It seems to be a popular rhetorical device these days to describe any opposition to something you favor as a declaration of war against it. The first time I remember hearing it was some twenty years ago, during one of the periodic battles over the National Endowment for the Arts, in which conservatives object to federal funding of offensive art (or, in some cases, "art"): Andrei Codrescu was on NPR denouncing "the Republican war on art" (or should that be "Art"?). And currently, in a slight variation of the theme, if you believe the rich should be taxed more heavily, some will say that you are engaging in class warfare. Others say that if you believe the rich should not be taxed more heavily, you are engaging in class warfare.
So, in the spirit of the times, I wish to denounce the Netflix war on me–specifically, on my ability to have affordable access to a vast library of movies. As you may have heard, Netflix is about to split into two businesses, one of which will retain the name and will only provide "content" streamed over the Internet. The other will continue the DVD rental business and will be called…it's hard for me even to type this…Qwikster. It is being said by the business-savvy that the company wants to get out of the DVD business because streaming is the future, and that it will either sell or slowly kill the DVD business. And I must say that if I planned to destroy a company I would certainly want to give it a meaningless, yet somehow stupid-sounding, name like…Qwikster. I may end my account just to avoid seeing that name–or, God forbid, finding myself in the position of needing to say it.
Really, this is depressing news. For several years my wife and I have had a Netflix account that allowed us to keep either two or three DVDs at a time, and for the first couple of those years gorged ourselves on a lot of the movies we'd always wanted to see but were too obscure to be available as rentals in local video stores, but too expensive to buy (and anyway there aren't that many movies I want to see more than once). For the past year we've cut way back, because we've been too busy, but we are still steady customers. There are probably close to a hundred titles in our queue.

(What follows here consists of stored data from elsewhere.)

Lemma limbs_ok a : len a = 32 -> Forall limb (limbs a) /\ lval (limbs a) = be_val a.
Proof.
  intros Hl. destruct (split_len a 8) as (l3 & r1 & -> & H3); [lia|].
  destruct (split_len r1 8) as (l2 & r2 & -> & H2); [len_lia|].
  destruct (split_len r2 8) as (l1 & l0 & -> & H1); [len_lia|].
  assert (len l0 = 8) as H0 by len_lia. unfold limbs.
  rewrite (slice_head l3 _ 0 8), (slice_mid l3 l2 _ 8 16) by lia.
  assert (slice (l3 ++ l2 ++ l1 ++ l0) 16 24 = l1) as ->.
  { rewrite app_assoc. apply slice_mid; len_lia. }
  assert (slice (l3 ++ l2 ++ l1 ++ l0) 24 32 = l0) as ->.
  { rewrite (app_assoc l3), (app_assoc (l3 ++ l2)). apply slice_tail; len_lia. }
  split.
  - assert (forall l, len l = 8 -> limb (be_val l)) as Hlimb.
    { intros l Hl8. pose proof (be_val_range l) as R. by rewrite Hl8 in R. }
    repeat constructor; apply Hlimb; done.
  - rewrite !be_val_app, !len_app, H0, H1, H2. rewrite !Z.pow_add_r by lia.
    cbn [lval]. change (256 ^ 8) with (2 ^ 64). lia.
Qed.

Lemma high_zero r4 r5 r6 r7 :
  Forall limb [r4; r5; r6; r7] ->
  (lval [r4; r5; r6; r7] =? 0) = (r4 =? 0) && (r5 =? 0) && (r6 =? 0) && (r7 =? 0).
Proof.
  rewrite !Forall_cons. unfold limb. intros (H4 & H5 & H6 & H7 & _). cbn [lval]. set (M := 2 ^ 64) in *.
  assert (0 < M) by done.
  destruct (Z.eqb_spec r4 0) as [->|], (Z.eqb_spec r5 0) as [->|], (Z.eqb_spec r6 0) as [->|],
    (Z.eqb_spec r7 0) as [->|]; cbn [andb]; (apply Z.eqb_eq || apply Z.eqb_neq); nia.
Qed.

Lemma out_val r0 r1 r2 r3 :
  Forall limb [r0; r1; r2; r3] ->
  be_val (be_bytes 8 r3 ++ be_bytes 8 r2 ++ be_bytes 8 r1 ++ be_bytes 8 r0) = lval [r0; r1; r2; r3].
Proof.
  rewrite !Forall_cons. unfold limb. change (2 ^ 64) with (256 ^ Z.of_nat 8). intros (H0 & H1 & H2 & H3 & _).
  rewrite !be_val_app, !len_app, !len_be_bytes, !be_val_bytes by done. cbn [lval].
  rewrite !Z.pow_add_r by lia. change (2 ^ 64) with (256 ^ Z.of_nat 8). lia.
Qed.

As it turns out, according to some comments I've seen, we are exactly the kind of customers Netflix wants to get rid off. The DVD-by-mail business is one of those where the idea is to sell people something they don't use: every DVD that Netflix mails to us reduces the money they get to keep from our monthly fee. They want people who will sign up, get a movie, let it sit around the house unwatched for a week, watch it, and let it sit around the house for another week before remembering to send it back. They don't want people like me who, having watched a movie, immediately take the DVD out of the player and put it back in the envelope, seal it up, and set it somewhere near the front door so they won't forget to put it in the mail the next morning.
I'm sure the rental business won't disappear overnight, and in theory a streaming library containing everything currently available on DVD would be just as good. But I have a feeling it won't work out that way. More likely it would become the Internet version of cable TV, offering a vast amount of garbage, and making it impossible to get the little bit of good stuff without also paying for the garbage. Business Week already predicts the rental business will be sold. And Megan McArdle of The Atlantic thinks both companies are doomed. It's striking, and rather dismaying, how convoluted the business and technical aspects of these enterprises can become.